**Problem to work on:**
Copy out the whole listing below exactly.

**Provided data:**
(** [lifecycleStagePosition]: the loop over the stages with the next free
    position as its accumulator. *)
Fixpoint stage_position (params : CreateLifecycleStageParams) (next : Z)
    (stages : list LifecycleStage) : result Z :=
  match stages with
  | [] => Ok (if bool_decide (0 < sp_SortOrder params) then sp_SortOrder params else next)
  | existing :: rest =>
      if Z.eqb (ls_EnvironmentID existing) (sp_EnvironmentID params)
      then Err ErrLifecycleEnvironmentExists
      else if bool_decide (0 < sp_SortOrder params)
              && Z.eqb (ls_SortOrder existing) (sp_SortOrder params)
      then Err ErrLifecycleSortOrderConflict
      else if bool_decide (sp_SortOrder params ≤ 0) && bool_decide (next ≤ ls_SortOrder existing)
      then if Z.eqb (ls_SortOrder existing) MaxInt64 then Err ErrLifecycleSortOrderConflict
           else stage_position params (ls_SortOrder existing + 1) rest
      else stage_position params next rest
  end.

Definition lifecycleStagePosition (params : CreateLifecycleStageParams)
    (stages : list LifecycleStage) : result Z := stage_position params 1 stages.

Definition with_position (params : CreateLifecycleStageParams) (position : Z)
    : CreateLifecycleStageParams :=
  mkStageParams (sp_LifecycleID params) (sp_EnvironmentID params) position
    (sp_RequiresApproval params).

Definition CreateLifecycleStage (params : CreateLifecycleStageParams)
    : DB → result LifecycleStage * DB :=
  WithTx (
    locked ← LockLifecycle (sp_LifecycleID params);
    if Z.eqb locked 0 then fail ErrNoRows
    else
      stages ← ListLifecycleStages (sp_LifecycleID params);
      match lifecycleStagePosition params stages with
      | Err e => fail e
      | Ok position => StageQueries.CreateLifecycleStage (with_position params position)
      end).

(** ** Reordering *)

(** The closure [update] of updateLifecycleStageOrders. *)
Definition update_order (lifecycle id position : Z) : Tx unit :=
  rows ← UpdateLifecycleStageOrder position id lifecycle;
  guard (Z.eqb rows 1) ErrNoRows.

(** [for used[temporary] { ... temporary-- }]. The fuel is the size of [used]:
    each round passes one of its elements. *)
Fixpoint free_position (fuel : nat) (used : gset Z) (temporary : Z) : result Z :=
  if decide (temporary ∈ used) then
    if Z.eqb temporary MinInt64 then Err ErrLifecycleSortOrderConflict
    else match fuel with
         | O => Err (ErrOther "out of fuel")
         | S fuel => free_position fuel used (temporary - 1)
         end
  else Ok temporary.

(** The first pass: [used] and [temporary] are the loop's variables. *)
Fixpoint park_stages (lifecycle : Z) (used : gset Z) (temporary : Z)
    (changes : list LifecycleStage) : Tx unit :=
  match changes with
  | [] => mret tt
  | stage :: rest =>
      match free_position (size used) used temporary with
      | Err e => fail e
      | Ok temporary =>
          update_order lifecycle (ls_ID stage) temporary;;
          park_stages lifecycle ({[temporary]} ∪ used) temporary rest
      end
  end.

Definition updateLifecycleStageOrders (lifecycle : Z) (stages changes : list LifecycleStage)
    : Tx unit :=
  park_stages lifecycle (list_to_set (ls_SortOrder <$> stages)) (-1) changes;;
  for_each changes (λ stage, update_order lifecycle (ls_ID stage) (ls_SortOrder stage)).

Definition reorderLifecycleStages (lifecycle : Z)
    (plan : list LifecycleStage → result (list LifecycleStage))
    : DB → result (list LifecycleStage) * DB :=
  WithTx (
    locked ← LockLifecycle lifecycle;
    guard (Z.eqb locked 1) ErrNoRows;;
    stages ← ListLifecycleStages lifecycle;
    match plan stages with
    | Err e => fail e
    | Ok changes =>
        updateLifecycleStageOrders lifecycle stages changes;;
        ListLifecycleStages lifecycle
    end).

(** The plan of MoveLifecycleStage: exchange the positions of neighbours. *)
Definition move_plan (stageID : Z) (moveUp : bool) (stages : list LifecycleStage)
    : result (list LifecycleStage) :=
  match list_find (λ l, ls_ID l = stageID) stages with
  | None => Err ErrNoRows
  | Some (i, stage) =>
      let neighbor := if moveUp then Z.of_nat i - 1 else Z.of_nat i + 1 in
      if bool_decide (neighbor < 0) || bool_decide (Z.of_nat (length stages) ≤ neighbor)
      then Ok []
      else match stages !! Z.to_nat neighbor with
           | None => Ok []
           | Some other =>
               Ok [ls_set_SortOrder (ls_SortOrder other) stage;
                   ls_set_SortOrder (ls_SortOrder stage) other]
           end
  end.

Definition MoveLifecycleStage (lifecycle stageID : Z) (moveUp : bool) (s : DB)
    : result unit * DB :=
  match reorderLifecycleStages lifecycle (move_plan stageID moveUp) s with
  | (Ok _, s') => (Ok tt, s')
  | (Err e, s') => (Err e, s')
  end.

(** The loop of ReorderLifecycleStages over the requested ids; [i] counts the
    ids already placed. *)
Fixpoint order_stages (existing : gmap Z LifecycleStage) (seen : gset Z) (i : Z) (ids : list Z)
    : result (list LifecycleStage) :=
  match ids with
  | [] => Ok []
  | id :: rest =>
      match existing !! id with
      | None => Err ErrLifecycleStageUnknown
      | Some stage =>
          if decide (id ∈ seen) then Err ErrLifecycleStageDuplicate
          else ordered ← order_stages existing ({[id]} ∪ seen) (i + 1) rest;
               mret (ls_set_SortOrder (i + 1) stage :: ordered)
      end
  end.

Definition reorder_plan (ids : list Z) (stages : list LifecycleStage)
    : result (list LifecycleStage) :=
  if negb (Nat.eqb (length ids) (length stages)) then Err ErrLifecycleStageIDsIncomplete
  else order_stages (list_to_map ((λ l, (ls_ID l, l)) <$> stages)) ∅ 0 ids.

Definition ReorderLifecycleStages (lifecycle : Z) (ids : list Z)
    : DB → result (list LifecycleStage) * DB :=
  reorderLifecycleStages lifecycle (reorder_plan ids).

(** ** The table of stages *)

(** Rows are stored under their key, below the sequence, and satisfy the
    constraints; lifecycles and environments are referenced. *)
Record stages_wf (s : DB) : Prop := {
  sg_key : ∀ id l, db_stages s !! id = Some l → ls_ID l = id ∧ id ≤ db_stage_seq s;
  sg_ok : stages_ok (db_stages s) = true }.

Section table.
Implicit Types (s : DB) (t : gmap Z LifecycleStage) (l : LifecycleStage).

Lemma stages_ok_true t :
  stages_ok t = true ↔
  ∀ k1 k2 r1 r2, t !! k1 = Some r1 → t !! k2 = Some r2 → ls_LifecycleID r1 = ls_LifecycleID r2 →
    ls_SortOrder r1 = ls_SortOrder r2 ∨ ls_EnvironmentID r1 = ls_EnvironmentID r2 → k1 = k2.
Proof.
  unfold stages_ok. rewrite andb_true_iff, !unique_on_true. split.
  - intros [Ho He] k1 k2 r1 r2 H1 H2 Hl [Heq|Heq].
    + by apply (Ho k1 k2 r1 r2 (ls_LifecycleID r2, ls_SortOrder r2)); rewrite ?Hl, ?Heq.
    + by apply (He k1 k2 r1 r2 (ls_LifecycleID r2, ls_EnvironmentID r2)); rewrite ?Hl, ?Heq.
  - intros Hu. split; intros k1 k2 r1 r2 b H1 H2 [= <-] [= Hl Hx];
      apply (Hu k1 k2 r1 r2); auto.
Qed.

**Solution for this exercise:**
(** [lifecycleStagePosition]: the loop over the stages with the next free
    position as its accumulator. *)
Fixpoint stage_position (params : CreateLifecycleStageParams) (next : Z)
    (stages : list LifecycleStage) : result Z :=
  match stages with
  | [] => Ok (if bool_decide (0 < sp_SortOrder params) then sp_SortOrder params else next)
  | existing :: rest =>
      if Z.eqb (ls_EnvironmentID existing) (sp_EnvironmentID params)
      then Err ErrLifecycleEnvironmentExists
      else if bool_decide (0 < sp_SortOrder params)
              && Z.eqb (ls_SortOrder existing) (sp_SortOrder params)
      then Err ErrLifecycleSortOrderConflict
      else if bool_decide (sp_SortOrder params ≤ 0) && bool_decide (next ≤ ls_SortOrder existing)
      then if Z.eqb (ls_SortOrder existing) MaxInt64 then Err ErrLifecycleSortOrderConflict
           else stage_position params (ls_SortOrder existing + 1) rest
      else stage_position params next rest
  end.

Definition lifecycleStagePosition (params : CreateLifecycleStageParams)
    (stages : list LifecycleStage) : result Z := stage_position params 1 stages.

Definition with_position (params : CreateLifecycleStageParams) (position : Z)
    : CreateLifecycleStageParams :=
  mkStageParams (sp_LifecycleID params) (sp_EnvironmentID params) position
    (sp_RequiresApproval params).

Definition CreateLifecycleStage (params : CreateLifecycleStageParams)
    : DB → result LifecycleStage * DB :=
  WithTx (
    locked ← LockLifecycle (sp_LifecycleID params);
    if Z.eqb locked 0 then fail ErrNoRows
    else
      stages ← ListLifecycleStages (sp_LifecycleID params);
      match lifecycleStagePosition params stages with
      | Err e => fail e
      | Ok position => StageQueries.CreateLifecycleStage (with_position params position)
      end).

(** ** Reordering *)

(** The closure [update] of updateLifecycleStageOrders. *)
Definition update_order (lifecycle id position : Z) : Tx unit :=
  rows ← UpdateLifecycleStageOrder position id lifecycle;
  guard (Z.eqb rows 1) ErrNoRows.

(** [for used[temporary] { ... temporary-- }]. The fuel is the size of [used]:
    each round passes one of its elements. *)
Fixpoint free_position (fuel : nat) (used : gset Z) (temporary : Z) : result Z :=
  if decide (temporary ∈ used) then
    if Z.eqb temporary MinInt64 then Err ErrLifecycleSortOrderConflict
    else match fuel with
         | O => Err (ErrOther "out of fuel")
         | S fuel => free_position fuel used (temporary - 1)
         end
  else Ok temporary.

(** The first pass: [used] and [temporary] are the loop's variables. *)
Fixpoint park_stages (lifecycle : Z) (used : gset Z) (temporary : Z)
    (changes : list LifecycleStage) : Tx unit :=
  match changes with
  | [] => mret tt
  | stage :: rest =>
      match free_position (size used) used temporary with
      | Err e => fail e
      | Ok temporary =>
          update_order lifecycle (ls_ID stage) temporary;;
          park_stages lifecycle ({[temporary]} ∪ used) temporary rest
      end
  end.

Definition updateLifecycleStageOrders (lifecycle : Z) (stages changes : list LifecycleStage)
    : Tx unit :=
  park_stages lifecycle (list_to_set (ls_SortOrder <$> stages)) (-1) changes;;
  for_each changes (λ stage, update_order lifecycle (ls_ID stage) (ls_SortOrder stage)).

Definition reorderLifecycleStages (lifecycle : Z)
    (plan : list LifecycleStage → result (list LifecycleStage))
    : DB → result (list LifecycleStage) * DB :=
  WithTx (
    locked ← LockLifecycle lifecycle;
    guard (Z.eqb locked 1) ErrNoRows;;
    stages ← ListLifecycleStages lifecycle;
    match plan stages with
    | Err e => fail e
    | Ok changes =>
        updateLifecycleStageOrders lifecycle stages changes;;
        ListLifecycleStages lifecycle
    end).

(** The plan of MoveLifecycleStage: exchange the positions of neighbours. *)
Definition move_plan (stageID : Z) (moveUp : bool) (stages : list LifecycleStage)
    : result (list LifecycleStage) :=
  match list_find (λ l, ls_ID l = stageID) stages with
  | None => Err ErrNoRows
  | Some (i, stage) =>
      let neighbor := if moveUp then Z.of_nat i - 1 else Z.of_nat i + 1 in
      if bool_decide (neighbor < 0) || bool_decide (Z.of_nat (length stages) ≤ neighbor)
      then Ok []
      else match stages !! Z.to_nat neighbor with
           | None => Ok []
           | Some other =>
               Ok [ls_set_SortOrder (ls_SortOrder other) stage;
                   ls_set_SortOrder (ls_SortOrder stage) other]
           end
  end.

Definition MoveLifecycleStage (lifecycle stageID : Z) (moveUp : bool) (s : DB)
    : result unit * DB :=
  match reorderLifecycleStages lifecycle (move_plan stageID moveUp) s with
  | (Ok _, s') => (Ok tt, s')
  | (Err e, s') => (Err e, s')
  end.

(** The loop of ReorderLifecycleStages over the requested ids; [i] counts the
    ids already placed. *)
Fixpoint order_stages (existing : gmap Z LifecycleStage) (seen : gset Z) (i : Z) (ids : list Z)
    : result (list LifecycleStage) :=
  match ids with
  | [] => Ok []
  | id :: rest =>
      match existing !! id with
      | None => Err ErrLifecycleStageUnknown
      | Some stage =>
          if decide (id ∈ seen) then Err ErrLifecycleStageDuplicate
          else ordered ← order_stages existing ({[id]} ∪ seen) (i + 1) rest;
               mret (ls_set_SortOrder (i + 1) stage :: ordered)
      end
  end.

Definition reorder_plan (ids : list Z) (stages : list LifecycleStage)
    : result (list LifecycleStage) :=
  if negb (Nat.eqb (length ids) (length stages)) then Err ErrLifecycleStageIDsIncomplete
  else order_stages (list_to_map ((λ l, (ls_ID l, l)) <$> stages)) ∅ 0 ids.

Definition ReorderLifecycleStages (lifecycle : Z) (ids : list Z)
    : DB → result (list LifecycleStage) * DB :=
  reorderLifecycleStages lifecycle (reorder_plan ids).

(** ** The table of stages *)

(** Rows are stored under their key, below the sequence, and satisfy the
    constraints; lifecycles and environments are referenced. *)
Record stages_wf (s : DB) : Prop := {
  sg_key : ∀ id l, db_stages s !! id = Some l → ls_ID l = id ∧ id ≤ db_stage_seq s;
  sg_ok : stages_ok (db_stages s) = true }.

Section table.
Implicit Types (s : DB) (t : gmap Z LifecycleStage) (l : LifecycleStage).

Lemma stages_ok_true t :
  stages_ok t = true ↔
  ∀ k1 k2 r1 r2, t !! k1 = Some r1 → t !! k2 = Some r2 → ls_LifecycleID r1 = ls_LifecycleID r2 →
    ls_SortOrder r1 = ls_SortOrder r2 ∨ ls_EnvironmentID r1 = ls_EnvironmentID r2 → k1 = k2.
Proof.
  unfold stages_ok. rewrite andb_true_iff, !unique_on_true. split.
  - intros [Ho He] k1 k2 r1 r2 H1 H2 Hl [Heq|Heq].
    + by apply (Ho k1 k2 r1 r2 (ls_LifecycleID r2, ls_SortOrder r2)); rewrite ?Hl, ?Heq.
    + by apply (He k1 k2 r1 r2 (ls_LifecycleID r2, ls_EnvironmentID r2)); rewrite ?Hl, ?Heq.
  - intros Hu. split; intros k1 k2 r1 r2 b H1 H2 [= <-] [= Hl Hx];
      apply (Hu k1 k2 r1 r2); auto.
Qed.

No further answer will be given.